Lanciato nel 1997, il Registro è una lista di patrimonio documentale di rilevanza mondiale che mira ad accrescere la consapevolezza tra il pubblico, le istituzioni, i governi le ONG della necessità di creare un contesto di sostegno politico per la protezione, promozione, accesso e utilizzo del patrimonio documentale.

 

Il bando per il nuovo ciclo di valutazione verrà pubblicato sul sito “Memory of the World” il 30 luglio 2021 e le candidature dovranno essere sottoposte entro il 30 novembre 2021.

 

Per ogni ciclo biennale ciascun paese potrà sottoporre solo due candidature nazionali, oltre ad eventuali candidature transnazionali, tramite le Commissioni Nazionali per l’UNESCO o organizzazioni internazionali . Le candidature verranno valutate sulla base di una serie di criteri, tra I quali l’autenticità, l’integrità e il valore mondiale, e dovranno essere accompagnate da una “dichiarazione di valore” che evidenzi l’impatto e l’importanza dei documenti per le memorie del mondo.
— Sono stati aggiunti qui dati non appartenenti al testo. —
(** X18.  Whenever the lines of a plan object are produced, the title
    "NUTRITION SUMMARY" is among them exactly when [nutrients] is truthy,
    and the title "GROCERY LIST" exactly when [items] is truthy: a section
    that is missing, [None] or empty leaves no title behind, and no meal,
    day or item line can be taken for one. *)
Theorem section_titles_appear_exactly_with_their_sections
        (rt : PyRuntime) (d : pydict) (ls : list string) :
  plan_lines rt (VDict d) = Ok ls ->
  (In "NUTRITION SUMMARY" ls <-> truthy (get_or_none "nutrients" d) = true)
  /\ (In "GROCERY LIST" ls <-> truthy (get_or_none "items" d) = true).
Proof.
  unfold plan_lines, get_or_none. cbn [py_get rbind].
  set (meals := match dict_get "meals" d with Some x => x | None => VNone end).
  set (nutrients :=
         match dict_get "nutrients" d with Some x => x | None => VNone end).
  set (items := match dict_get "items" d with Some x => x | None => VNone end).
  destruct (match meals with VList ms => meals_block rt ms | _ => Ok [] end)
    as [l1|e] eqn:H1; cbn [rbind]; [|discriminate].
  destruct (if truthy nutrients then nutrients_block rt nutrients else Ok [])
    as [l2|e] eqn:H2; cbn [rbind]; [|discriminate].
  destruct (if truthy items then items_block rt items else Ok [])
    as [l3|e] eqn:H3; cbn [rbind]; [|discriminate].
  intros [= <-].
  assert (Hl1 : ~ In "NUTRITION SUMMARY" l1 /\ ~ In "GROCERY LIST" l1).
  { apply plain_not_title.
    destruct meals; try (injection H1 as <-; constructor).
    eapply meals_block_plain, H1. }
  assert (Hl2 : (In "NUTRITION SUMMARY" l2 <-> truthy nutrients = true)
                /\ ~ In "GROCERY LIST" l2).
  { destruct (truthy nutrients).
    - apply nutrients_block_titles in H2 as [Hin Hout]. tauto.
    - injection H2 as <-. cbn. intuition discriminate. }
  assert (Hl3 : (In "GROCERY LIST" l3 <-> truthy items = true)
                /\ ~ In "NUTRITION SUMMARY" l3).
  { destruct (truthy items).
    - apply items_block_titles in H3 as [Hin Hout]. tauto.
    - injection H3 as <-. cbn. intuition discriminate. }
  rewrite !in_app_iff. tauto.
Qed.
(** X13: whatever matplotlib answers and whatever options are passed, a call
    [ax.step] that [plot_ffd] makes on an aggregate built by the
    constructor draws one of the two frequency curves against the
    energies, with steps placed after each energy: the x values never
    decrease and there is one y value for each of them. *)
Theorem plot_ffd_draws_parallel_arrays (ds : list dataset)
    (r : Flares.t float) (mpl : py.matplotlib float)
    (args : list py.value) (kwargs : py.kwargs)
    (ax : py.value) (x y : list float) (where_ : string) (kw : py.kwargs) :
  Forall constructed ds ->
  Flares.__init__ ds = Ok r ->
  In (py.Step ax x y where_ kw) (fst (Flares.plot_ffd mpl r args kwargs)) ->
  x = Flares.e r /\
  nondecreasing x /\
  length y = length x /\
  (y = Flares.cumfreq_corrected r \/ y = Flares.cumfreq_naive r) /\
  where_ = "post"%string.
Proof.
  intros Hc E Hin.
  destruct (init_lengths ds r E Hc) as (Le & _ & Ln & Lc).
  pose proof (energies_nondecreasing double_lt_asym double_lt_negtrans
                ds r E) as Hsorted.
  unfold Flares.plot_ffd in Hin.
  destruct (py.step mpl _) as [f|]; cbn [fst] in Hin.
  - destruct (py.has kwargs "where"); cbn [fst] in Hin.
    + destruct Hin as [Hin|[]]. discriminate Hin.
    + destruct Hin as [Hin|[Hin|[]]]; [discriminate Hin|].
      injection Hin as <- <- <- <- <-.
      repeat split; try assumption.
      * destruct (py.truthy _); congruence.
      * destruct (py.truthy _); auto.
  - destruct Hin as [Hin|[]]. discriminate Hin.
Qed.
Le Linee Guida contengono ulteriori informazioni sul processo di selezione e sui criteri di iscrizione.

 

Al fine di assicurare la rappresentanza nel Registro di tutte le regioni, il Segretariato aiuterà gli Stati Membri a identificare elementi di patrimonio documentale per una possibile iscrizione e fornirà consigli tecnici sulla preparazione e sottomissione delle candidature, in stretta collaborazione con la rete dei comitati nazionali e regionali del Programma Memorie del Mondo. Inoltre offrirà consultazioni su possibili tentative list nazionali come parte della presentazione nazionale sull’attuazione della Raccomandazione dell’UNESCO del 2015 sulla conservazione e sull’accesso al patrimonio documentale, anche in formato digitale.